Description of the task: From the entries below, output the line with "PutItem _ => true" and each following line up to and including the line with "(** ** The table *)", exactly as written.

Excerpted records:
● ● ● ● ● ● ●

(** * Newsletter SQS processor: the reconciliation engine

    A shallow embedding of
    [lambdas/src/newsletter-sqs-processor/app/newsletter_sqs_processor_lambda.py]
    and the properties of its subscribe / unsubscribe state machine and of
    its batch handler.

    The Python module talks to four collaborators that are not part of the
    repository: the DynamoDB table (boto3), the wall clock
    ([datetime.utcnow]), the identifier generator ([uuid4]) and the message
    decoder ([json.loads] followed by the pydantic constructor of
    [OperationMessage] on the decoded dict).  The table is modelled
    concretely, as the list of its items; the other three are oracles
    gathered in [Env]. *)

From stdpp Require Import gmap strings list fin_maps.

Open Scope string_scope.
Open Scope list_scope.
Open Scope nat_scope.
Open Scope stdpp_scope.

(** ** Data model *)

(** A DynamoDB attribute value, as far as this program stores them:
    strings, integers (epoch seconds) and NULL (Python [None], which is what
    [name] holds when the intent carries none). *)
Inductive attr : Type :=
  | AStr (s : string)
  | ANum (n : Z)
  | ANull.

Global Instance attr_eq_dec : EqDecision attr.
Proof. solve_decision. Defined.

(** An item is a Python dict from attribute names to values. *)
Abbreviation item := (gmap string attr).

(** The table is the list of its items, in the order in which the
    [email-index] hands them out.  DynamoDB keeps the primary key [id]
    unique; [wf_table] states it.  The index is read as up to date with the
    table and as projecting every attribute of an item. *)
Abbreviation table_t := (list item).

Definition key_of (it : item) : option attr := it !! "id".

Definition wf_table (t : table_t) : Prop :=
  Forall (λ it : item, is_Some (key_of it)) t ∧ NoDup (key_of <$> t).

Global Instance wf_table_dec (t : table_t) : Decision (wf_table t).
Proof. unfold wf_table. apply _. Defined.

(** [class OperationMessage(BaseModel)] *)
Record OperationMessage := mkMessage {
  operation : string;
  email : string;
  name : option string;
  ip_address : string;
  user_agent : string;
  timestamp : Z;
}.

Definition with_timestamp (ts : Z) (m : OperationMessage) : OperationMessage :=
  {| operation := operation m; email := email m; name := name m;
     ip_address := ip_address m; user_agent := user_agent m;
     timestamp := ts |}.

(** The two exception classes that [lambda_handler] tells apart.  Both
    carry [str(e)]. *)
Inductive exn : Type :=
  | ValidationError (msg : string)
  | Exception (msg : string).

Inductive result (A : Type) : Type :=
  | Ok (a : A)
  | Raise (e : exn).
Arguments Ok {A} a.
Arguments Raise {A} e.

(** A call on [subscribers_table], as a mock of the table would record it. *)
Inductive store_call : Type :=
  | Query (email_key : string)
  | UpdateItem (key : attr) (sets : list (string * attr))
  | PutItem (it : item).

Definition is_write (c : store_call) : bool :=
  match c with
  | Query _ => false
  | UpdateItem _ _ | PutItem _ => true
  end.

Definition writes (l : list store_call) : list store_call :=
  List.filter is_write l.

(** The collaborators outside the repository.  [utcnow k] is the [k]-th
    reading of the clock, [uuid4 k] the [k]-th identifier drawn,
    [store_fault k] tells whether the [k]-th call on the table fails (and
    with which message), and [parse_message] stands for [json.loads] on the
    body followed by the construction of the [OperationMessage]. *)
Record Env := mkEnv {
  utcnow : nat → Z;
  uuid4 : nat → string;
  store_fault : nat → option string;
  parse_message : option string → result OperationMessage;
}.

(** What a run of the engine changes: the table, how often the clock and
    the identifier generator were asked, and the calls made on the table
    (oldest first). *)
Record World := mkWorld {
  table : table_t;
  ticks : nat;
  drawn : nat;
  log : list store_call;
}.

Definition log_call (c : store_call) (w : World) : World :=
  {| table := table w; ticks := ticks w; drawn := drawn w;
     log := log w ++ [c] |}.

Definition with_table (t : table_t) (w : World) : World :=
  {| table := t; ticks := ticks w; drawn := drawn w; log := log w |}.

Definition tick (w : World) : World :=
  {| table := table w; ticks := S (ticks w); drawn := drawn w;
     log := log w |}.

Definition draw (w : World) : World :=
  {| table := table w; ticks := ticks w; drawn := S (drawn w);
     log := log w |}.

(** ** The state and exception monad *)

Definition M (A : Type) : Type := World → result A * World.

Definition ret {A} (a : A) : M A := λ w, (Ok a, w).

Definition raise {A} (e : exn) : M A := λ w, (Raise e, w).

Definition bind {A B} (c : M A) (k : A → M B) : M B :=
  λ w, match c w with
       | (Ok a, w') => k a w'
       | (Raise e, w') => (Raise e, w')
       end.

(** [try: c except ... as e: h e]; what [c] did to the world before it
    raised stays done. *)
Definition try_except {A} (c : M A) (h : exn → M A) : M A :=
  λ w, match c w with
       | (Ok a, w') => (Ok a, w')
       | (Raise e, w') => h e w'
       end.

Notation "x <- c ;; k" := (bind c (λ x, k))
  (at level 100, c at next level, right associativity).
Notation "c ;;; k" := (bind c (λ _, k))
  (at level 100, right associativity).

(** ** The table *)

(** The items the [email-index] returns for
    [KeyConditionExpression=Key('email').eq(e)]: those that carry the
    attribute [email] with the string [e]. *)
Definition email_index (t : table_t) (e : string) : list item :=
  filter (λ it : item, it !! "email" = Some (AStr e)) t.

Global Arguments email_index : simpl never.

(** [SET a1 = v1, a2 = v2, ...] on one item. *)
Definition apply_sets (sets : list (string * attr)) (it : item) : item :=
  foldl (λ acc kv, <[kv.1 := kv.2]> acc) it sets.

(** [update_item(Key={'id': k}, UpdateExpression='SET ...')]: the item with
    that key is changed in place; without one, DynamoDB creates the item
    from the key and the assignments (no ConditionExpression is given). *)
Fixpoint update_item_in (k : attr) (sets : list (string * attr))
    (t : table_t) : table_t :=
  match t with
  | [] => [apply_sets sets {[ "id" := k ]}]
  | it :: t' =>
      if decide (key_of it = Some k) then apply_sets sets it :: t'
      else it :: update_item_in k sets t'
  end.

(** [put_item(Item=new)]: replaces the item with the same key, or adds it. *)
Fixpoint put_item_in (k : attr) (new : item) (t : table_t) : table_t :=
  match t with
  | [] => [new]
  | it :: t' =>
      if decide (key_of it = Some k) then new :: t'
      else it :: put_item_in k new t'
  end.

(** ** The shape of a batch and of its result *)

(** One entry of [event['Records']], a dict as the SQS trigger delivers
    it; both keys are read with [.get]. *)
Record SqsRecord := mkRecord {
  receiptHandle : option string;
  body : option string;
}.

Record Event := mkEvent {
  Records : option (list SqsRecord);
}.

(** An entry of [failed_messages]. *)
Record FailedMessage := mkFailed {
  receipt_handle : option string;
  error : string;
}.

(** The three local variables of [lambda_handler]. *)
Record Counters := mkCounters {
  processed_count : nat;
  failed_count : nat;
  failed_messages : list FailedMessage;
}.

Definition no_counts : Counters :=
  {| processed_count := 0; failed_count := 0; failed_messages := [] |}.

Definition count_processed (c : Counters) : Counters :=
  {| processed_count := S (processed_count c);
     failed_count := failed_count c;
     failed_messages := failed_messages c |}.

Definition count_failed (c : Counters) : Counters :=
  {| processed_count := processed_count c;
     failed_count := S (failed_count c);
     failed_messages := failed_messages c |}.

Definition record_failure (h : option string) (msg : string) (c : Counters)
    : Counters :=
  {| processed_count := processed_count c;
     failed_count := failed_count c;
     failed_messages := failed_messages c ++ [mkFailed h msg] |}.

(** The dict that [lambda_handler] returns. *)
Module Response.
Record t := mk {
  statusCode : Z;
  processed : nat;
  failed : nat;
  failed_messages : list FailedMessage;
}.
End Response.

Section Engine.

Variable env : Env.

(** Every call on the table is logged, then fails if the fault schedule
    says so (leaving the table as it was), then takes effect. *)
Definition store_call_begin (c : store_call) : M unit :=
  λ w,
    match store_fault env (length (log w)) with
    | Some msg => (Raise (Exception msg), log_call c w)
    | None => (Ok tt, log_call c w)
    end.

Definition set_table (t : table_t) : M unit :=
  λ w, (Ok tt, with_table t w).

Definition get_table : M table_t := λ w, (Ok (table w), w).

Definition table_query (e : string) : M (list item) :=
  store_call_begin (Query e) ;;;
  t <- get_table ;;
  ret (email_index t e).

Definition table_update_item (k : attr) (sets : list (string * attr))
    : M unit :=
  store_call_begin (UpdateItem k sets) ;;;
  t <- get_table ;;
  set_table (update_item_in k sets t).

Definition table_put_item (new : item) : M unit :=
  store_call_begin (PutItem new) ;;;
  match key_of new with
  | None => raise (Exception "ValidationException: missing key id")
  | Some k =>
      t <- get_table ;;
      set_table (put_item_in k new t)
  end.

(** [int(datetime.utcnow().timestamp())] *)
Definition current_time : M Z :=
  λ w, (Ok (utcnow env (ticks w)), tick w).

(** [str(uuid4())] *)
Definition fresh_uuid : M string :=
  λ w, (Ok (uuid4 env (drawn w)), draw w).

(** ** The engine *)

(** Truth value of a dict: empty is false. *)
Definition dict_truthy (it : item) : bool := negb (bool_decide (it = ∅)).

(** [d[k]], raising [KeyError] *)
Definition getitem (it : item) (k : string) : M attr :=
  match it !! k with
  | Some v => ret v
  | None => raise (Exception ("'" +:+ k +:+ "'"))
  end.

● ● ● ● ● ● ●

Answer to the problem:
  | UpdateItem _ _ | PutItem _ => true
  end.

Definition writes (l : list store_call) : list store_call :=
  List.filter is_write l.

(** The collaborators outside the repository.  [utcnow k] is the [k]-th
    reading of the clock, [uuid4 k] the [k]-th identifier drawn,
    [store_fault k] tells whether the [k]-th call on the table fails (and
    with which message), and [parse_message] stands for [json.loads] on the
    body followed by the construction of the [OperationMessage]. *)
Record Env := mkEnv {
  utcnow : nat → Z;
  uuid4 : nat → string;
  store_fault : nat → option string;
  parse_message : option string → result OperationMessage;
}.

(** What a run of the engine changes: the table, how often the clock and
    the identifier generator were asked, and the calls made on the table
    (oldest first). *)
Record World := mkWorld {
  table : table_t;
  ticks : nat;
  drawn : nat;
  log : list store_call;
}.

Definition log_call (c : store_call) (w : World) : World :=
  {| table := table w; ticks := ticks w; drawn := drawn w;
     log := log w ++ [c] |}.

Definition with_table (t : table_t) (w : World) : World :=
  {| table := t; ticks := ticks w; drawn := drawn w; log := log w |}.

Definition tick (w : World) : World :=
  {| table := table w; ticks := S (ticks w); drawn := drawn w;
     log := log w |}.

Definition draw (w : World) : World :=
  {| table := table w; ticks := ticks w; drawn := S (drawn w);
     log := log w |}.

(** ** The state and exception monad *)

Definition M (A : Type) : Type := World → result A * World.

Definition ret {A} (a : A) : M A := λ w, (Ok a, w).

Definition raise {A} (e : exn) : M A := λ w, (Raise e, w).

Definition bind {A B} (c : M A) (k : A → M B) : M B :=
  λ w, match c w with
       | (Ok a, w') => k a w'
       | (Raise e, w') => (Raise e, w')
       end.

(** [try: c except ... as e: h e]; what [c] did to the world before it
    raised stays done. *)
Definition try_except {A} (c : M A) (h : exn → M A) : M A :=
  λ w, match c w with
       | (Ok a, w') => (Ok a, w')
       | (Raise e, w') => h e w'
       end.

Notation "x <- c ;; k" := (bind c (λ x, k))
  (at level 100, c at next level, right associativity).
Notation "c ;;; k" := (bind c (λ _, k))
  (at level 100, right associativity).

(** ** The table *)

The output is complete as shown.